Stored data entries
Lemma loop_split fuel c hs addr :
  split_run c (trace (outcome_state (loop fuel c hs (start_lw addr)))).
Proof.
  assert (Hb : forall p a, (forall m arg t e, a <> ACall m arg t e) -> boots p a)
    by (intros p [] H; try done; by destruct (H method arg timeout e)).
  assert (Hs : forall p a, (forall m arg t e, a <> ACall m arg t e) -> serves c p a)
    by (intros p [] H; try done; by destruct (H method arg timeout e)).
  assert (Hbc : forall m arg, m <> "Supervisor.Register" -> calls_ok boots m arg) by (by intros m arg H p t).
  assert (Hsc : forall m arg, m <> "Supervisor.Exec" ->
    (forall n h, arg = CService n h -> services c !! n = Some h) -> calls_ok (serves c) m arg)
    by (by intros m arg H1 H2 p t).
  set (I := fun s => split_run c (trace s)).
  assert (Hspec : spec (eq (start_lw addr)) (loop fuel c hs) (fun _ => I) I).
  { unfold loop.
    eapply spec_bind with (R := fun _ s => follows boots [] (trace s)).
    { intros s <-. done. }
    intros start. eapply spec_bind with (R := fun _ s => follows boots [] (trace s)).
    { intros s Hf. eapply boots_more; [|exact Hf]. by apply (do_setState_does boots). }
    intros []. eapply spec_bind with (R := fun _ => I).
    { intros s Hf. destruct (owner c).
      - pose proof (bootstrap_does boots Hb fuel c hs start Hbc s) as H.
        destruct (bootstrap _ _ _ _ s) as [b s'|s']; apply split_boots; by eapply boots_more.
      - by apply split_boots. }
    intros ok. apply (spec_keeps (does (serves c))); [|intros; by eapply split_more].
    destruct ok; simpl; [|apply keeps_ret, _].
    apply keeps_bind; [apply _|by apply retryCall_does, Hsc|]. intros [x|e]; [|by apply do_setError_does].
    destruct (owner c); simpl.
    - intros s. unfold mbind at 1, mget. apply keeps_bind; [apply _| |].
      + apply register_all_does with (c := c); [done..|]. intros n h. apply range_services.
      + intros [[n e]|]; [by apply do_setError_does|].
        apply keeps_bind; [apply _| |intros _].
        { destruct hs; [by apply act_does|apply keeps_ret, _]. }
        apply keeps_bind; [apply _|by apply do_setState_does|intros _].
        apply keeps_iterate; [apply _|]. intros _. by apply keepalive_body_does.
    - apply keeps_bind; [apply _|by apply do_setState_does|intros _].
      apply keeps_iterate; [apply _|]. intros _. by apply ping_body_does. }
  specialize (Hspec (start_lw addr) eq_refl). by destruct (loop _ _ _ _).
Qed.
End logs.

(** ** The services of the process *)

Section registered.
Context {EL : ErrorsLib} {env : MachineEnv} {O : Type}.
Variables (no_objs : O) (init : handle -> nat -> O -> option error * O).
Variable net : list action -> delivery.
Variable disk : list action -> fs_answers.
Variable lease : list action -> Z * bool.
Variable data : handle -> stream error.
Variables Goos Goarch : string.
Variable kern : kernel.
Variable remote_err : string -> error -> error.
Variable gone : error.
Variable P0 : process O.

#[local] Abbreviation effect := (action_effect no_objs init net disk lease data Goos Goarch kern remote_err gone).
#[local] Abbreviation at_ := (process_at no_objs init net disk lease data Goos Goarch kern remote_err gone P0).
#[local] Abbreviation handle_ := (handle_call no_objs init net disk lease data Goos Goarch kern remote_err gone).

(** The registrations are of the owner's services. *)
Definition known (c : config) (P : process O) : Prop :=
  Forall (fun r => services c !! r.1 = Some r.2.1) (p_regs P).

(** What a handler does to the registrations. *)
Lemma handle_regs tr m x P :
  p_regs (handle_ tr m x P).2 =
    match x with
    | CallRegister n h => p_regs P ++ [(n, (h, p_made P))]
    | CallExec => match Exec kern (p_sup P) with Replaced _ _ _ => [] | ExecFailed _ => p_regs P end
    | _ => p_regs P
    end.
Proof.
  destruct x as [| | | | |h| |n h]; simpl; try done.
  - by destruct (Setbinary _ _ _).
  - by destruct (Exec _ _).
  - unfold register. by destruct (init _ _ _).
Qed.

Lemma effect_boots p a P : boots p a -> p_regs P = [] -> p_regs (effect p a P) = [].
Proof.
  intros Hb HP. destruct a; try done. simpl in *.
  destruct (sup_call_of method arg) as [x|] eqn:Hx; [|done]. unfold call_effect.
  assert (H : p_regs (handle_ p method x P).2 = []).
  { rewrite handle_regs. destruct x; try done; [by destruct (Exec _ _)|].
    unfold sup_call_of in Hx. destruct arg; repeat case_decide; simplify_eq/=. }
  by destruct (net p).
Qed.
Lemma mutual_tls_witness :
  handshake 300000000000 sample_tls.1 (require_client_cert sample_tls.2) = true <->
  whole_seconds (200000000000 - DriftMargin) <= 300000000000 <= whole_seconds (200000000000 + certDuration) /\
  whole_seconds (a_now sample_answers - DriftMargin) <= 300000000000 <= caNotAfter.
Proof.
  assert (authority : NewAuthority sample_answers "ca.pem" ∅ = (Some (Ok sample_T), driver_authority.2))
    by vm_cast_no_check (eq_refl (Some (Ok (E := error) sample_T), driver_authority.2)).
  assert (copied : machine_files !! "/tmp/authority" = Some (Contents sample_T))
    by vm_cast_no_check (eq_refl (Some (Contents sample_T))).
  assert (loaded : NewAuthority sample_answers "/tmp/authority" machine_files = (Some (Ok sample_T), machine_files))
    by vm_cast_no_check (eq_refl (Some (Ok (E := error) sample_T), machine_files)).
  assert (config : HTTPSConfig (Ok 5) 200000000000 (Ok 8) sample_T = Ok (sample_tls.1, sample_tls.2))
    by vm_cast_no_check (eq_refl (Ok (E := error) (sample_tls.1, sample_tls.2))).
  refine (proj1 (mutual_tls (EL := SimpleErrors) (X := SimpleX509) (XL := SimpleX509_laws) _ _ _ _ _ _ _ _ _ _ _ _ _ _ _ _ 300000000000 _ _ _ _
    authority _ _ copied loaded config config)); [reflexivity|discriminate].
Defined.

Lemma authority_roundtrip_witness :
  exists r fs', NewAuthority sample_answers "ca.pem" ∅ = (Some r, fs') /\
    forall c, r = Ok c -> NewAuthority sample_answers "ca.pem" fs' = (Some (Ok c), fs').
Proof.
  destruct (authority_roundtrip sample_answers "ca.pem" ∅) as (r & fs' & H & Hc).
  exists r, fs'. split; [exact H|]. intros c Hr.
  refine (proj1 (proj2 (Hc c Hr)) sample_answers _ _); [discriminate|reflexivity].
Defined.
End Samples.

- EXERCISE BRIEF -
Set down, exactly as they stand above, the lines starting with the line with "by destruct (net p)." and going on through the line with "whole_seconds (200000000000 - DriftMargin)", and no others.

- ANSWER SPACE -
  by destruct (net p).
Qed.
Lemma mutual_tls_witness :
  handshake 300000000000 sample_tls.1 (require_client_cert sample_tls.2) = true <->
  whole_seconds (200000000000 - DriftMargin) <= 300000000000 <= whole_seconds (200000000000 + certDuration) /\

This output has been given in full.